Understanding Reactor Pattern for Highly Scalable I/O Bound Web Server
After accepting the incoming request, the server establishes a TCP connection. It reads and parses the content in the request from the socket CPU bound. Then the request is dispatched to the application level for domain-specific logics, which would probably visit the file system for data. Once finished, the server writes the response to the client, and waits for the next request, or closes the connection.
Actually, there are various ways to do this — different programming languages have their own libraries e.
And the operating systems themselves also provide system calls in the kernel level — e. To handle web requests, there are two competitive web architectures — thread-based one and event-driven one. Nowadays Apache-MPM prefork still retains the feature for the following reasons. It is appropriate for sites that need to multipleexed threading for compatibility with non-thread-safe libraries.
Building Highly Scalable Servers with Java NIO (O’Reilly) 
It is also the best MPM for isolating each request, so that a problem with a single request will not affect any other. However, the isolation and thread-safety come at a price.
Processes are too heavyweight with slower context-switching and memory-consuming. Therefore, the thread-per-connection approach comes into being for better scalability, though programming with threads is error-prone and scalbale. The dispatcher nuild on the socket for new connections and offers them to the bounded blocking queue. Connections exceeding the limitation of the queue will be dropped, but latencies for accepted connections become predictable.

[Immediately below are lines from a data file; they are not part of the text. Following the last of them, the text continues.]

(* ===== verification/Scene.v ===== *)
(** * The Blender scene state the merger reads and mutates

    [bpy.data.objects] and [bpy.data.actions] of the running Blender
    session, with the attributes [fbx_to_glb.py] touches: an object's
    identity, [type], [select_get()/select_set()] flag and
    [animation_data] (with its [action] slot); an action's identity and
    mutable [name].  Python compares these datablocks by identity
    ([set(bpy.data.objects)]), so each carries an [id] that is unique in
    the session: [wf] states it.  Collections are lists in Blender's
    iteration order. *)

From S2P Require Import Prelude.

Open Scope pipe_scope.

Module Scene.

(** [Object.type]: the script only tests for ["ARMATURE"]. *)
Inductive otype : Type :=
| MESH
| ARMATURE
| EMPTY
| OTHER.

#[export] Instance otype_eq_dec : EqDecision otype.
Proof. solve_decision. Defined.

(** [AnimData]: only its [action] slot is read or written. *)
Record anim_data : Type := mk_anim_data { ad_action : option nat }.

#[export] Instance anim_data_eq_dec : EqDecision anim_data.
Proof. intros [a] [b]. destruct (decide (a = b)); [left|right]; congruence. Defined.

Record obj : Type := mk_obj {
  obj_id : nat;
  obj_name : string;
  obj_type : otype;
  obj_anim : option anim_data;
  obj_select : bool
}.

Record action : Type := mk_action {
  act_id : nat;
  act_name : string
}.

Record scene : Type := mk_scene {
  objects : list obj;
  actions : list action
}.

(** [bpy.ops.wm.read_factory_settings(use_empty=True)] *)
Definition empty_scene : scene := mk_scene [] [].

(** ** Snapshots: [set(bpy.data.objects)], [set(bpy.data.actions)] *)

Definition obj_ids (s : scene) : list nat := map obj_id (objects s).
Definition act_ids (s : scene) : list nat := map act_id (actions s).

Definition obj_set (s : scene) : gset nat := list_to_set (obj_ids s).
Definition act_set (s : scene) : gset nat := list_to_set (act_ids s).

(** Identities are unique within the session. *)
Definition wf (s : scene) : Prop := NoDup (obj_ids s) /\ NoDup (act_ids s).

(** What an object is, apart from its selection flag (which imports and
    the cleanup stage change freely). *)
Definition obj_key (o : obj) : nat * string * otype * option anim_data :=
  (obj_id o, obj_name o, obj_type o, obj_anim o).

(** What an object is, apart from its selection flag and its binding. *)
Definition obj_ident (o : obj) : nat * string * otype := (obj_id o, obj_name o, obj_type o).

(** ** Object operations *)

Definition set_select (b : bool) (o : obj) : obj :=
  mk_obj (obj_id o) (obj_name o) (obj_type o) (obj_anim o) b.

Definition set_anim (ad : option anim_data) (o : obj) : obj :=
  mk_obj (obj_id o) (obj_name o) (obj_type o) ad (obj_select o).

(** Apply [f] to the object with identity [i] (a Python reference to it). *)
Definition update_obj (i : nat) (f : obj -> obj) (s : scene) : scene :=
  mk_scene (map (fun o => if decide (obj_id o = i) then f o else o) (objects s)) (actions s).

(** The object a Python reference [i] denotes, if it is still in the scene. *)
Definition find_obj (i : nat) (s : scene) : option obj :=
  head (filter (fun o => obj_id o = i) (objects s)).

(** [bpy.ops.object.select_all(action="DESELECT")] (line 77) *)
Definition deselect_all (s : scene) : scene :=
  mk_scene (map (set_select false) (objects s)) (actions s).

(** [o.select_set(True)] (line 79) *)
Definition select_set (i : nat) (b : bool) (s : scene) : scene :=
  update_obj i (set_select b) s.

(** [bpy.ops.object.delete(use_global=False)] (line 80): removes the
    selected objects; actions are datablocks of their own and stay. *)
Definition delete_selected (s : scene) : scene :=
  mk_scene (filter (fun o => obj_select o = false) (objects s)) (actions s).

(** ** Action operations *)

Definition update_action (i : nat) (f : action -> action) (s : scene) : scene :=
  mk_scene (objects s) (map (fun a => if decide (act_id a = i) then f a else a) (actions s)).

Definition find_action (i : nat) (s : scene) : option action :=
  head (filter (fun a => act_id a = i) (actions s)).

(** [a.name = n] *)
Definition set_action_name (n : string) (a : action) : action := mk_action (act_id a) n.

(** ** Lemmas *)

Lemma obj_ident_of_keys (l1 l2 : list obj) :
  map obj_key l1 = map obj_key l2 -> map obj_ident l1 = map obj_ident l2.
Proof. intros H. apply (f_equal (map (fun k => k.1))) in H. by rewrite !map_map in H. Qed.

Lemma find_obj_elem x s : x ∈ objects s -> exists o, find_obj (obj_id x) s = Some o.
Proof.
  unfold find_obj. intros Hx. destruct (filter (fun o => obj_id o = obj_id x) (objects s)) eqn:E; [|by eexists].
  exfalso. assert (x ∈ filter (fun o => obj_id o = obj_id x) (objects s)) as Hin
    by (by apply list_elem_of_filter). rewrite E in Hin. set_solver.
Qed.

Lemma update_obj_ident i f s :
  (forall x, obj_ident (f x) = obj_ident x) -> map obj_ident (objects (update_obj i f s)) = map obj_ident (objects s).
Proof.
  intros Hf. unfold update_obj. simpl. rewrite map_map. apply map_ext. intros o. by case_decide.
Qed.

Lemma update_obj_ids i f s :
  (forall x, obj_id (f x) = obj_id x) -> obj_ids (update_obj i f s) = obj_ids s.
Proof.
  intros Hf. unfold obj_ids, update_obj. simpl. rewrite map_map. apply map_ext. intros o. by case_decide.
Qed.

End Scene.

A pool of threads poll the queue for incoming requests, and then process and respond.
Apache-MPM worker takes advantages of both processes and threads threadpool. Scalahle using threads to serve requests, it is able to serve a large number of requests with fewer system resources than a process-based server. However, it retains much of the stability of a process-based server by keeping multiple processes available, each with many threads. Unfortunately, there is always a one-to-one relationship between connections and threads.
Long-living connections like Keep-Alive connections give rise to a large number of worker threads waiting in the idle state for whatever it is slow, e. In addition, hundreds or even thousands of concurrent threads can sccalable a great deal of stack space in the memory.

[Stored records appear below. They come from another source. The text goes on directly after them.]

(* ===== verification/AssetIO.v ===== *)
(** * The Blender operators the merger calls: the Asset I/O interface

    [bpy.ops.import_scene.fbx] and [bpy.ops.export_scene.gltf] are
    Blender's, not the repository's.  [AssetIO] states what the merger
    relies on: an import either raises or adds datablocks with fresh
    identities, leaving every existing object (apart from its selection
    flag) and every existing action as it was.  The theorems about the
    merger are proved against this class.  [Scripted] is an instance that
    plays back a fixed table of FBX contents (the "fake provider" of the
    spec); it discharges the laws, and the witnesses run on it. *)

From S2P Require Import Prelude Scene.

Open Scope pipe_scope.

Module AssetIO.
Import Scene.

(** The keyword arguments of [bpy.ops.export_scene.gltf] (lines 96-110). *)
Record export_settings : Type := mk_export_settings {
  export_format : string;
  export_yup : bool;
  export_apply : bool;
  export_animations : bool;
  export_skins : bool;
  export_morph : bool;
  export_materials : string;
  export_colors : bool;
  export_normals : bool;
  export_texcoords : bool;
  export_tangents : bool;
  export_image_format : string
}.

(** The fixed configuration the script passes (lines 98-109). *)
Definition glb_settings : export_settings :=
  mk_export_settings "GLB" true true true true false "EXPORT" true true true false "AUTO".

Class AssetIO : Type := {
  (** [bpy.ops.import_scene.fbx(filepath=p, use_anim=True)]; [None]: the
      operator raised. *)
  import_fbx : string -> scene -> option scene;
  (** [bpy.ops.export_scene.gltf(filepath=p, **settings)]; [false]: the
      operator raised.  It reads the scene and writes the file [p]. *)
  export_gltf : string -> export_settings -> scene -> bool
}.

(** The contract of the import operator. *)
Class AssetIOLaws `{AssetIO} : Prop := {
  import_wf : forall p s s', wf s -> import_fbx p s = Some s' -> wf s';
  import_keeps_objects : forall p s s', import_fbx p s = Some s' ->
    map obj_key (filter (fun o => obj_id o ∈ obj_ids s) (objects s')) = map obj_key (objects s);
  import_keeps_actions : forall p s s', import_fbx p s = Some s' ->
    filter (fun a => act_id a ∈ act_ids s) (actions s') = actions s
}.

(** ** A scripted instance *)

Record fbx_object : Type := mk_fbx_object { fo_name : string; fo_type : otype }.

(** What importing one FBX file creates. *)
Record fbx_file : Type := mk_fbx_file {
  fbx_objects : list fbx_object;
  fbx_actions : list string
}.

Record script : Type := mk_script {
  sc_files : list (string * fbx_file);
  sc_export_fails : list string
}.

Definition fresh_id (l : list nat) : nat := S (list_max l).

Definition fbx_lookup (p : string) (files : list (string * fbx_file)) : option fbx_file :=
  snd <$> head (filter (fun e => e.1 = p) files).

(** Like Blender's FBX importer: the imported objects are appended and
    selected, the others deselected; an imported armature is bound to the
    first imported action. *)
Definition scripted_import (sc : script) (p : string) (s : scene) : option scene :=
  match fbx_lookup p (sc_files sc) with
  | None => None
  | Some f =>
      let a0 := fresh_id (act_ids s) in
      let o0 := fresh_id (obj_ids s) in
      let new_acts := zip_with mk_action (seq a0 (length (fbx_actions f))) (fbx_actions f) in
      let bind := match fbx_actions f with [] => None | _ => Some (mk_anim_data (Some a0)) end in
      let mk i fo := mk_obj i (fo_name fo) (fo_type fo)
                       (if decide (fo_type fo = ARMATURE) then bind else None) true in
      let new_objs := zip_with mk (seq o0 (length (fbx_objects f))) (fbx_objects f) in
      Some (mk_scene (map (set_select false) (objects s) ++ new_objs) (actions s ++ new_acts))
  end.

Definition scripted_export (sc : script) (p : string) (_ : export_settings) (_ : scene) : bool :=
  negb (bool_decide (p ∈ sc_export_fails sc)).

#[export] Instance Scripted (sc : script) : AssetIO := {|
  import_fbx := scripted_import sc;
  export_gltf := scripted_export sc
|}.

(** ** Lemmas for the scripted instance *)

Lemma map_zip_with_key {A B C} (k : C -> A) (g : A -> B -> C) (ks : list A) (xs : list B) :
  (forall i x, k (g i x) = i) -> length ks = length xs -> map k (zip_with g ks xs) = ks.
Proof.
  intros Hk. revert xs. induction ks as [|i ks IH]; intros [|x xs] Hl; simpl in *; try done.
  rewrite Hk, IH; [done | lia].
Qed.

Lemma elem_le_list_max (x : nat) (l : list nat) : x ∈ l -> x <= list_max l.
Proof.
  intros Hx. assert (Forall (fun k => k <= list_max l) l) as Hf.
  { apply list_max_le. lia. }
  rewrite Forall_forall in Hf. by apply Hf.
Qed.

Lemma fresh_not_old (x n : nat) (l : list nat) : x ∈ l -> x ∉ seq (fresh_id l) n.
Proof. intros Hx%elem_le_list_max. rewrite elem_of_seq. unfold fresh_id. lia. Qed.

Lemma NoDup_app_fresh (l : list nat) (n : nat) : NoDup l -> NoDup (l ++ seq (fresh_id l) n).
Proof.
  intros Hl. apply NoDup_app. split; [done|]. split; [|apply NoDup_seq].
  intros x Hx. by apply fresh_not_old.
Qed.

Lemma obj_key_set_select b o : obj_key (set_select b o) = obj_key o.
Proof. done. Qed.

(** Restricting [old ++ new] to the old identities gives back [old]
    when the new identities are fresh. *)
Lemma filter_old_fresh {C} (key : C -> nat) (old new : list C) (n : nat) :
  map key new = seq (fresh_id (map key old)) n ->
  filter (fun o => key o ∈ map key old) (old ++ new) = old.
Proof.
  intros Hnew. rewrite filter_app, filter_all, filter_none, app_nil_r; [done| |].
  - apply Forall_forall. intros o Ho Hold.
    apply (fresh_not_old (key o) n (map key old) Hold). rewrite <- Hnew.
    by apply elem_of_map_2.
  - apply Forall_forall. intros o Ho. by apply elem_of_map_2.
Qed.

Section ScriptedLaws.
Context (sc : script).

Lemma scripted_import_wf p s s' : wf s -> scripted_import sc p s = Some s' -> wf s'.
Proof.
  unfold scripted_import, wf, obj_ids, act_ids.
  destruct (fbx_lookup p (sc_files sc)) as [f|]; [|done]. intros [Ho Ha] [= <-]. simpl.
  rewrite !map_app, map_map. simpl.
  rewrite !map_zip_with_key by (done || apply length_seq).
  split; by apply NoDup_app_fresh.
Qed.

Lemma scripted_import_keeps_objects p s s' : scripted_import sc p s = Some s' ->
  map obj_key (filter (fun o => obj_id o ∈ obj_ids s) (objects s')) = map obj_key (objects s).
Proof.
  unfold scripted_import, obj_ids. destruct (fbx_lookup p (sc_files sc)) as [f|]; [|done].
  intros [= <-]. simpl.
  replace (map obj_id (objects s)) with (map obj_id (map (set_select false) (objects s)))
    by (rewrite map_map; done).
  rewrite (filter_old_fresh obj_id _ _ (length (fbx_objects f))).
  - by rewrite map_map.
  - rewrite map_map. apply map_zip_with_key; [done | apply length_seq].
Qed.

Lemma scripted_import_keeps_actions p s s' : scripted_import sc p s = Some s' ->
  filter (fun a => act_id a ∈ act_ids s) (actions s') = actions s.
Proof.
  unfold scripted_import, act_ids. destruct (fbx_lookup p (sc_files sc)) as [f|]; [|done].
  intros [= <-]. simpl. apply (filter_old_fresh act_id _ _ (length (fbx_actions f))).
  apply map_zip_with_key; [done | apply length_seq].
Qed.
End ScriptedLaws.

#[export] Instance Scripted_laws (sc : script) : @AssetIOLaws (Scripted sc).
Proof.
  split; [apply scripted_import_wf | apply scripted_import_keeps_objects
         | apply scripted_import_keeps_actions].
Qed.

End AssetIO.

The reactor pattern is one implementation technique of the event-driven architecture. Events are like incoming a new connection, ready for read, ready for write, etc.

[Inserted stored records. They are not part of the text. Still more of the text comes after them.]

(* ===== verification/Cli.v ===== *)
(** * The command line of [fbx_to_glb.py] (lines 18-23, 115-120)

    [main] passes the words after Blender's [--] separator to
    [_parse_args], an [argparse] parser with [--model] (required),
    [--anim] ([action="append"], default [[]]) and [--out] (required),
    plus argparse's own [-h/--help].  [parse_args] follows the algorithm
    of CPython 3.11's [argparse] for this parser: every word is
    classified first ([_parse_optional]; an ambiguous abbreviation fails
    at once), then the words are consumed from left to right
    ([consume_optional]); the words no option consumes are "unrecognized
    arguments", reported after the required-option check.  Each error
    carries argparse's message, which [Pipeline] writes to stderr after
    the usage of [CliText].  An option
    takes the next word when it is a value; [-h] with more characters
    attached chains further [-h] flags.  [\d] of the
    negative-number pattern is taken as the ASCII digits. *)

From S2P Require Import Prelude PyStr.
From Stdlib Require Import Ascii.

Open Scope pipe_scope.

Module Cli.

Record args : Type := mk_args { model : string; anim : list string; out : string }.

Inductive optkind : Type := OHelp | OModel | OAnim | OOut.

#[export] Instance optkind_eq_dec : EqDecision optkind.
Proof. solve_decision. Defined.

(** The option strings of the parser, in registration order. *)
Definition option_strings : list (string * optkind) :=
  [("-h", OHelp); ("--help", OHelp); ("--model", OModel); ("--anim", OAnim); ("--out", OOut)].

Definition option_lookup (o : string) : option optkind :=
  snd <$> head (filter (fun e => e.1 = o) option_strings).

Definition is_digit (c : ascii) : bool :=
  let n := nat_of_ascii c in (48 <=? n) && (n <=? 57).

Fixpoint all_digits (s : string) : bool :=
  match s with
  | EmptyString => true
  | String c s' => is_digit c && all_digits s'
  end.

(** [s.split(c, 1)] when [c] occurs in [s]. *)
Fixpoint split_once (c : ascii) (s : string) : option (string * string) :=
  match s with
  | EmptyString => None
  | String d s' =>
      if Ascii.eqb c d then Some (EmptyString, s')
      else (fun p => (String d p.1, p.2)) <$> split_once c s'
  end.

(** [_negative_number_matcher = re.compile(r'^-\d+$|^-\d*\.\d+$')] *)
Definition negative_number_like (s : string) : bool :=
  match s with
  | String "-"%char r =>
      (negb (String.eqb r "") && all_digits r)
      || match split_once "."%char r with
         | Some (a, b) => all_digits a && negb (String.eqb b "") && all_digits b
         | None => false
         end
  | _ => false
  end.

(** The classification of one word ([_parse_optional]): a value ([A]),
    an option with an optional explicit argument, or an unknown option
    ([O] with no action). *)
Inductive wclass : Type :=
| WArg
| WDashDash
| WOpt (k : optkind) (explicit : option string)
| WShortHelp (explicit : string)   (* [-h] with the rest of the word attached *)
| WUnknown.

(** [_get_option_tuples]: the interpretations of an abbreviated word,
    as (action, option string, explicit argument). *)
Definition option_tuples (w : string) : list (optkind * string * option string) :=
  match w with
  | String "-"%char (String "-"%char _) =>
      let '(prefix, explicit) :=
        match split_once "="%char w with Some (p, e) => (p, Some e) | None => (w, None) end in
      (fun e => (e.2, e.1, explicit)) <$> filter (fun e => PyStr.startswith e.1 prefix = true) option_strings
  | String "-"%char (String c rest) =>
      flat_map (fun e => if String.eqb e.1 (String "-" (String c EmptyString)) then [(e.2, e.1, Some rest)]
                         else if PyStr.startswith e.1 w then [(e.2, e.1, None)] else [])
               option_strings
  | _ => []
  end.

(** The message of an ambiguous abbreviation (lines 2264-2269 of
    [_parse_optional]). *)
Definition ambiguous_message (w : string) : string :=
  "ambiguous option: " +:+ w +:+ " could match " +:+ String.concat ", " (map (fun t => t.1.2) (option_tuples w)).

(** A word [-c...] with one dash: its explicit argument chains more
    single-dash flags. *)
Definition short_dash (w : string) : bool :=
  match w with String "-"%char (String c _) => negb (Ascii.eqb c "-") | _ => false end.

(** [-h] followed by the explicit argument [e] (lines 2012-2027 of
    [consume_optional]): each further [h] is one more [-h]; the rest from
    the first other character is the "ignored explicit argument". *)
Fixpoint drop_h (e : string) : string :=
  match e with
  | EmptyString => EmptyString
  | String c e' => if Ascii.eqb c "h" then drop_h e' else e
  end.

Definition all_h (e : string) : bool := String.eqb (drop_h e) "".

(** [None]: the word is an ambiguous abbreviation (an immediate error). *)
Definition classify (w : string) : option wclass :=
  match w with
  | EmptyString => Some WArg
  | String c _ =>
      if negb (Ascii.eqb c "-") then Some WArg else
      match option_lookup w with
      | Some k => Some (WOpt k None)
      | None =>
          if String.length w =? 1 then Some WArg else
          match (match split_once "="%char w with
                 | Some (o, v) => (fun k => (o, k, v)) <$> option_lookup o
                 | None => None end) with
          | Some (o, k, v) => Some (if String.eqb o "-h" then WShortHelp v else WOpt k (Some v))
          | None =>
              match option_tuples w with
              | [(k, _, Some v)] => Some (if short_dash w then WShortHelp v else WOpt k (Some v))
              | [(k, _, None)] => Some (WOpt k None)
              | _ :: _ :: _ => None
              | [] => if negative_number_like w || PyStr.has_char " " w then Some WArg else Some WUnknown
              end
          end
      end
  end.

(** The pattern pass of [_parse_known_args]: the first [--] and every word
    after it are not options; an ambiguous word stops it with its
    message. *)
Fixpoint classify_all (ws : list string) : string + list wclass :=
  match ws with
  | [] => inr []
  | w :: ws' =>
      if String.eqb w "--" then inr (WDashDash :: map (fun _ => WArg) ws')
      else match classify w with
           | None => inl (ambiguous_message w)
           | Some c => match classify_all ws' with inl m => inl m | inr cs => inr (c :: cs) end
           end
  end.

Inductive parse_outcome : Type :=
| Parsed (a : args)
| Help                   (* [-h]: the help is printed and the script exits *)
| ArgError (msg : string).  (* [parser.error(msg)]: usage and message, exit status 2 *)

(** The option strings of an action joined by ["/"] ([_get_action_name]). *)
Definition action_name (k : optkind) : string :=
  match k with OHelp => "-h/--help" | OModel => "--model" | OAnim => "--anim" | OOut => "--out" end.

(** [str(ArgumentError(action, msg))] *)
Definition arg_error (k : optkind) (msg : string) : parse_outcome :=
  ArgError ("argument " +:+ action_name k +:+ ": " +:+ msg).

Definition ignored_explicit (v : string) : parse_outcome :=
  arg_error OHelp ("ignored explicit argument " +:+ PyStr.py_repr v).

Record pstate : Type := mk_pstate {
  p_model : option string;
  p_anim : list string;
  p_out : option string;
  p_extras : list string
}.

Definition init_pstate : pstate := mk_pstate None [] None [].

(** The [store] and [append] actions. *)
Definition store (k : optkind) (v : string) (st : pstate) : pstate :=
  match k with
  | OModel => mk_pstate (Some v) (p_anim st) (p_out st) (p_extras st)
  | OAnim => mk_pstate (p_model st) (p_anim st ++ [v]) (p_out st) (p_extras st)
  | OOut => mk_pstate (p_model st) (p_anim st) (Some v) (p_extras st)
  | OHelp => st
  end.

(** A word no option consumes joins the extras, in order. *)
Definition extra (w : string) (st : pstate) : pstate := mk_pstate (p_model st) (p_anim st) (p_out st) (p_extras st ++ [w]).

(** The required-option check (lines 2145-2147), then the
    unrecognized-arguments check of [parse_args] (lines 1875-1877). *)
Definition finish (st : pstate) : parse_outcome :=
  match p_model st, p_out st with
  | Some m, Some o =>
      match p_extras st with
      | [] => Parsed (mk_args m (p_anim st) o)
      | xs => ArgError ("unrecognized arguments: " +:+ String.concat " " xs)
      end
  | m, o =>
      ArgError ("the following arguments are required: " +:+
                String.concat ", " (match m with Some _ => [] | None => ["--model"] end ++
                                   match o with Some _ => [] | None => ["--out"] end))
  end.

(** The consumption loop.  An option without an explicit argument takes
    the next word when it is a value: the pattern [-*A-*] of a
    single-argument action loses its [-*] for an optional
    ([_get_nargs_pattern]), so a [--] is never an option's value. *)
Fixpoint consume (ws : list (string * wclass)) (st : pstate) : parse_outcome :=
  match ws with
  | [] => finish st
  | (w, c) :: rest =>
      match c with
      | WArg | WUnknown | WDashDash => consume rest (extra w st)
      | WOpt OHelp None => Help
      | WOpt OHelp (Some v) => ignored_explicit v
      | WShortHelp v =>
          if String.eqb v "" then ignored_explicit v
          else if String.eqb (drop_h v) "" then Help else ignored_explicit (drop_h v)
      | WOpt k (Some v) => consume rest (store k v st)
      | WOpt k None =>
          match rest with
          | (v, WArg) :: rest' => consume rest' (store k v st)
          | _ => arg_error k "expected one argument"
          end
      end
  end.

(** [_parse_args(argv)] *)
Definition parse_args (argv : list string) : parse_outcome :=
  match classify_all argv with
  | inl msg => ArgError msg
  | inr cs => consume (zip argv cs) init_pstate
  end.

(** The words a caller writes for [a]: [--model m --anim a1 ... --out o]. *)
Definition render (a : args) : list string :=
  ["--model"; model a] ++ flat_map (fun x => ["--anim"; x]) (anim a) ++ ["--out"; out a].

(** A value word that [_parse_optional] classifies as a positional
    value at once: it does not start with [-]. *)
Definition plain_value (v : string) : bool :=
  match v with String "-"%char _ => false | _ => true end.

(** [render a] with the class of each word. *)
Definition render_classified (a : args) : list (string * wclass) :=
  [("--model", WOpt OModel None); (model a, WArg)]
  ++ flat_map (fun x => [("--anim", WOpt OAnim None); (x, WArg)]) (anim a)
  ++ [("--out", WOpt OOut None); (out a, WArg)].

(** [main]: the position of Blender's separator. *)
Fixpoint index_of (x : string) (l : list string) : option nat :=
  match l with
  | [] => None
  | y :: l' => if String.eqb x y then Some 0 else S <$> index_of x l'
  end.

(** The words [main] hands to [_blender_main], or [None] for
    [SystemExit("Expected Blender args separator `--`.")] (lines 117-120). *)
Definition script_argv (argv : list string) : option (list string) :=
  match index_of "--" argv with
  | None => None
  | Some idx => Some (drop (S idx) argv)
  end.

(** ** Lemmas *)

Lemma classify_plain v : plain_value v = true -> classify v = Some WArg.
Proof. destruct v as [|c v]; [done|]. simpl. by destruct (Ascii.eqb_spec c "-"); [subst|]. Qed.

Lemma plain_not_dashdash v : plain_value v = true -> String.eqb v "--" = false.
Proof. intros H. apply String.eqb_neq. by intros ->. Qed.

Lemma classify_all_app (l : list (string * wclass)) rest :
  Forall (fun p => String.eqb p.1 "--" = false /\ classify p.1 = Some p.2) l ->
  classify_all (l.*1 ++ rest) =
    match classify_all rest with inl m => inl m | inr cs => inr (l.*2 ++ cs) end.
Proof.
  induction 1 as [|[w c] l Hwc _ IH].
  - simpl. by destruct (classify_all rest).
  - rewrite !fmap_cons, <- app_comm_cons. cbn [classify_all fst snd].
    destruct Hwc as [Hd Hc]. simpl in Hd, Hc. rewrite Hd, Hc, IH. by destruct (classify_all rest).
Qed.

Lemma render_classified_ok a :
  Forall (fun v => plain_value v = true) (model a :: out a :: anim a) ->
  Forall (fun p => String.eqb p.1 "--" = false /\ classify p.1 = Some p.2) (render_classified a).
Proof.
  rewrite !Forall_cons. intros (Hm & Ho & Ha). unfold render_classified.
  assert (forall v, plain_value v = true -> String.eqb v "--" = false /\ classify v = Some WArg)
    as Hv by auto using plain_not_dashdash, classify_plain.
  assert (forall o k x, String.eqb o "--" = false -> classify o = Some (WOpt k None) -> plain_value x = true ->
    Forall (fun p => String.eqb p.1 "--" = false /\ classify p.1 = Some p.2) [(o, WOpt k None); (x, WArg)])
    as Hpair.
  { intros o k x Ho' Hk Hx. constructor; [done|]. constructor; [by apply Hv|]. constructor. }
  repeat apply Forall_app_2; [by apply Hpair | | by apply Hpair].
  apply Forall_flat_map. apply (Forall_impl _ _ _ Ha). intros x Hx. by apply Hpair.
Qed.

Lemma consume_opt k o v rest st :
  k <> OHelp -> consume ((o, WOpt k None) :: (v, WArg) :: rest) st = consume rest (store k v st).
Proof. by destruct k. Qed.

Lemma foldl_store_anim xs m an o e :
  foldl (fun st x => store OAnim x st) (mk_pstate m an o e) xs = mk_pstate m (an ++ xs) o e.
Proof.
  revert an. induction xs as [|x xs IH]; intros an; simpl; [by rewrite app_nil_r|].
  by rewrite IH, <- app_assoc.
Qed.

Lemma consume_anims xs v tl st :
  consume (flat_map (fun x => [("--anim", WOpt OAnim None); (x, WArg)]) xs ++ ("--out", WOpt OOut None) :: (v, WArg) :: tl) st
  = consume (("--out", WOpt OOut None) :: (v, WArg) :: tl) (foldl (fun st x => store OAnim x st) st xs).
Proof.
  revert st. induction xs as [|x xs IH]; intros st; [done|]. cbn [flat_map app foldl].
  rewrite consume_opt by done. apply IH.
Qed.

Lemma render_fst a : (render_classified a).*1 = render a.
Proof.
  unfold render_classified, render. rewrite !fmap_app. f_equal. f_equal.
  induction (anim a) as [|x xs IH]; [done|]. cbn [flat_map]. rewrite fmap_app. by rewrite IH.
Qed.

Lemma classify_all_render a :
  Forall (fun v => plain_value v = true) (model a :: out a :: anim a) ->
  classify_all (render a) = inr (render_classified a).*2.
Proof.
  intros Hp. rewrite <- render_fst, <- (app_nil_r (render_classified a).*1).
  rewrite (classify_all_app _ []) by (by apply render_classified_ok). simpl. by rewrite app_nil_r.
Qed.

(** C24: The parser accepts what a caller writes: for values that do not
    start with [-], [_parse_args] of [--model m --anim a1 ... --out o]
    returns exactly [m], the list [a1 ...] in order and [o]. *)
Theorem parse_args_render a :
  Forall (fun v => plain_value v = true) (model a :: out a :: anim a) ->
  parse_args (render a) = Parsed a.
Proof.
  intros Hp. unfold parse_args. rewrite classify_all_render by done.
  rewrite <- render_fst at 1. rewrite zip_fst_snd. destruct a as [m xs o]. unfold render_classified.
  cbn [app]. rewrite consume_opt by done. rewrite consume_anims.
  rewrite consume_opt by done. simpl. by rewrite foldl_store_anim.
Qed.

Lemma index_of_app x pre post : x ∉ pre -> index_of x (pre ++ x :: post) = Some (length pre).
Proof.
  induction pre as [|y pre IH]; intros Hx; simpl; [by rewrite String.eqb_refl|].
  rewrite elem_of_cons in Hx. destruct (String.eqb_spec x y); [naive_solver|].
  rewrite IH by naive_solver. done.
Qed.

(** [main] hands on exactly the words after the first [--]. *)
Lemma script_argv_split pre post : "--" ∉ pre -> script_argv (pre ++ "--" :: post) = Some post.
Proof.
  intros H. unfold script_argv. rewrite index_of_app by done. f_equal.
  rewrite drop_app_ge by lia. by rewrite Nat.sub_succ_l, Nat.sub_diag by lia.
Qed.

Lemma index_of_none x l : x ∉ l -> index_of x l = None.
Proof.
  induction l as [|y l IH]; intros Hx; simpl; [done|]. rewrite elem_of_cons in Hx.
  destruct (String.eqb_spec x y); [naive_solver|]. rewrite IH by naive_solver. done.
Qed.

(** Without [--], [main] finds no separator. *)
Lemma script_argv_none argv : "--" ∉ argv -> script_argv argv = None.
Proof. intros H. unfold script_argv. by rewrite index_of_none. Qed.

End Cli.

Building Highly Scalable Servers with Java NIO (O’Reilly)
Talk is cheap and show me the code: You can also try to build with Netty, a NIO client server framework. In the following code, a single boss thread is in an event loop blocking on a selector, which is registered with several channels and handlers. Associated handlers will no executed by the boss thread for specific events accept, read, write operations coming from those channels. In terms of processing the request, a threadpool is still used.
Here is a simple implementation with a threadpool for connections: Reactor Pattern The reactor pattern is one implementation technique of the event-driven architecture.
This pattern decouples modular application-level code from reusable reactor implementation. Acceptor, selected when a new connection incomes.